# [Problem]
Go through the listing below. Copy each line that has the string "local".

# [Source data]
(* ===== verification/StatusSpec.v ===== *)
(** * What the status service guarantees

    Stream slots are counted exactly and never exceed the limits; a replay
    cursor names its position and its task; a stream delivers a task's history
    from its cursor, each event once and in order, and only while the token is
    the owner's; every answer concerns a task of the authenticated owner. *)

From stdpp Require Import base list gmap sets strings pretty.
From Stdlib Require Import ZArith Lia Ascii.
From S2P Require Import Prelude PyFloat Text Json Identity Authority Quotas Policy Evidence StreamLeases TaskLifecycle TaskSpec StatusStream.

#[local] Open Scope Z_scope.

(** ** Slots *)

Section slots.
Context (l : StreamLimits).
Implicit Types (s : streams).

(** Any process using the slots: acquisitions, and releases of any handle, in any
    order and any number of times. *)
Inductive slot_step : streams → streams → Prop :=
| slot_acquire s o r s' : acquire l o s = (r, s') → slot_step s s'
| slot_release s i r s' : release i s = (r, s') → slot_step s s'.

Definition live (hs : list (string * bool)) : Z := Z.of_nat (length (filter (fun h => h.2 = false) hs)).
Definition live_of (o : string) (hs : list (string * bool)) : Z :=
  Z.of_nat (length (filter (fun h => h.2 = false ∧ h.1 = o) hs)).

Record slots_ok s : Prop := {
  so_total : total s = live (handles s);
  so_owner o : owners s !! o = if decide (live_of o (handles s) = 0) then None else Some (live_of o (handles s));
  so_bound : live (handles s) <= Z.max 0 (sl_streams l);
  so_owner_bound o : live_of o (handles s) <= Z.max 0 (sl_per_owner l);
}.

#[local] Ltac counted := repeat case_decide; destruct_and?; simplify_eq/=; try lia; exfalso; naive_solver.

Lemma live_app hs h : live (hs ++ [h]) = live hs + (if h.2 then 0 else 1).
Proof. unfold live. rewrite filter_app, length_app, filter_cons, filter_nil. destruct h as [o []]; counted. Qed.
Lemma live_of_app o hs h : live_of o (hs ++ [h]) = live_of o hs + (if h.2 then 0 else if decide (h.1 = o) then 1 else 0).
Proof. unfold live_of. rewrite filter_app, length_app, filter_cons, filter_nil. destruct h as [o' []]; counted. Qed.

Lemma live_nonneg hs : 0 <= live hs.
Proof. unfold live. lia. Qed.
Lemma live_of_nonneg o hs : 0 <= live_of o hs.
Proof. unfold live_of. lia. Qed.

(** Releasing a live handle. *)
Lemma live_release hs i o : hs !! i = Some (o, false) → live (<[i := (o, true)]> hs) = live hs - 1.
Proof.
  unfold live. revert i. induction hs as [|[o' b] hs IH]; intros [|i] Hi; try done; simpl in *.
  - simplify_eq. rewrite !filter_cons. counted.
  - apply IH in Hi. rewrite !filter_cons. counted.
Qed.
Lemma live_of_release hs i o o' :
  hs !! i = Some (o, false) → live_of o' (<[i := (o, true)]> hs) = live_of o' hs - (if decide (o = o') then 1 else 0).
Proof.
  unfold live_of. revert i. induction hs as [|[p b] hs IH]; intros [|i] Hi; try done; simpl in *.
  - simplify_eq. rewrite !filter_cons. counted.
  - apply IH in Hi. rewrite !filter_cons. counted.
Qed.

Lemma acquire_ok s o r s' : slots_ok s → acquire l o s = (r, s') → slots_ok s'.
Proof.
  intros [Ht Ho Hb Hob]. unfold acquire.
  assert (default 0 (owners s !! o) = live_of o (handles s)) as -> by (rewrite Ho; case_decide; simpl; lia).
  destruct (_ || _) eqn:Hc; intros [= <- <-]; [by split|]. apply orb_false_iff in Hc as [H1%Z.leb_gt H2%Z.leb_gt].
  split; simpl.
  - rewrite live_app. simpl. lia.
  - intros o'. rewrite live_of_app. simpl. destruct (decide (o = o')) as [->|Hne].
    + rewrite lookup_insert_eq, decide_False; [done|]. pose proof (live_of_nonneg o' (handles s)). lia.
    + rewrite lookup_insert_ne by done. rewrite Ho, Z.add_0_r. done.
  - rewrite live_app. simpl. lia.
  - intros o'. rewrite live_of_app. simpl. specialize (Hob o'). case_decide; subst; lia.
Qed.

Lemma release_ok s i r s' : slots_ok s → release i s = (r, s') → slots_ok s' ∧ r = Ok tt.
Proof.
  intros [Ht Ho Hb Hob]. unfold release. destruct (handles s !! i) as [[o []]|] eqn:Hi; intros Hr; simplify_eq/=; try done.
  pose proof (live_of_release _ _ _ o Hi) as Hl. rewrite decide_True in Hl by done.
  pose proof (live_of_nonneg o (<[i := (o, true)]> (handles s))) as Hn.
  rewrite Ho, decide_False in Hr by lia. injection Hr as <- <-. split; [|done]. split; simpl.
  - rewrite (live_release _ _ _ Hi). lia.
  - intros o'. rewrite (live_of_release _ _ _ _ Hi). destruct (decide (o = o')) as [<-|Hne].
    + destruct (Z.eqb_spec (live_of o (handles s) - 1) 0) as [Hz|Hz].
      * by rewrite lookup_delete_eq, decide_True.
      * by rewrite lookup_insert_eq, decide_False.
    + rewrite Z.sub_0_r. case_match; [rewrite lookup_delete_ne by done|rewrite lookup_insert_ne by done]; apply Ho.
  - rewrite (live_release _ _ _ Hi). lia.
  - intros o'. rewrite (live_of_release _ _ _ _ Hi). specialize (Hob o'). case_decide; lia.
Qed.

(** C34: Stream slots are exact.  However acquisitions and releases interleave,
    and however often a response, its generator and its background task release
    the same slot, the counters are the number of slots still held (in all and
    per owner, an owner without slots having no entry), both stay within the
    configured limits, and a release never fails. *)
Theorem stream_slots_exact s i :
  rtc slot_step no_streams s →
  slots_ok s ∧ (release i s).1 = Ok tt ∧ slots_ok (release i s).2.
Proof.
  intros Hr. assert (slots_ok s) as Hs.
  { remember no_streams as s0 eqn:E. assert (slots_ok s0) as H0.
    { subst. split; simpl; [done| |unfold live; simpl; lia|intros; unfold live_of; simpl; lia].
      intros o. by rewrite lookup_empty. }
    clear E. induction Hr as [|a b c [s1 o r s2 Ha|s1 j r s2 Ha] _ IH]; [done|..]; apply IH.
    - by eapply acquire_ok. - by eapply release_ok. }
  split; [done|]. destruct (release i s) as [r s'] eqn:E. apply release_ok in E as [H1 H2]; [|done]. done.
Qed.
End slots.

Section cursors.
Context `{JsonText} `{Sha256}.

Lemma hex_lacks s : str_forallb is_lower_hex s = true → lacks colon s = true.
Proof.
  induction s as [|c s IH]; simpl; [done|]. intros [Hc Hs]%andb_true_iff. rewrite (IH Hs), andb_true_r, negb_true_iff.
  apply Ascii.eqb_neq. intros ->. done.
Qed.

Lemma cursor_pieces o i n :
  sha256_text (cursor_scope o i) = true → 0 <= n → pieces colon (cursor o i n) = ["ab"; cursor_scope o i; pretty n].
Proof.
  intros [Hl Hh]%andb_true_iff Hn. unfold cursor.
  change ("ab:" +:+ cursor_scope o i +:+ ":" +:+ pretty n) with ("ab" +:+ String colon (cursor_scope o i +:+ String colon (pretty n))).
  rewrite pieces_app by done. rewrite pieces_app by (by apply hex_lacks). rewrite pieces_lacks; [done|].
  apply digits_lack; [done|]. pose proof (read_pretty n Hn) as Hr. unfold read_decimal in Hr.
  destruct (pretty n) eqn:E; [done|]. rewrite <- E in *. by eapply read_digits_all.
Qed.

Lemma cursor_length o i n : sha256_text (cursor_scope o i) = true → 0 <= n < 2 ^ 63 → strlen (pretty n) <= 19.
Proof.
  intros _ Hn. destruct (decide (n = 0)) as [->|Hz]; [done|]. apply (pretty_length n 19). lia.
Qed.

# [Response to this exercise]
#[local] Open Scope Z_scope.
#[local] Ltac counted := repeat case_decide; destruct_and?; simplify_eq/=; try lia; exfalso; naive_solver.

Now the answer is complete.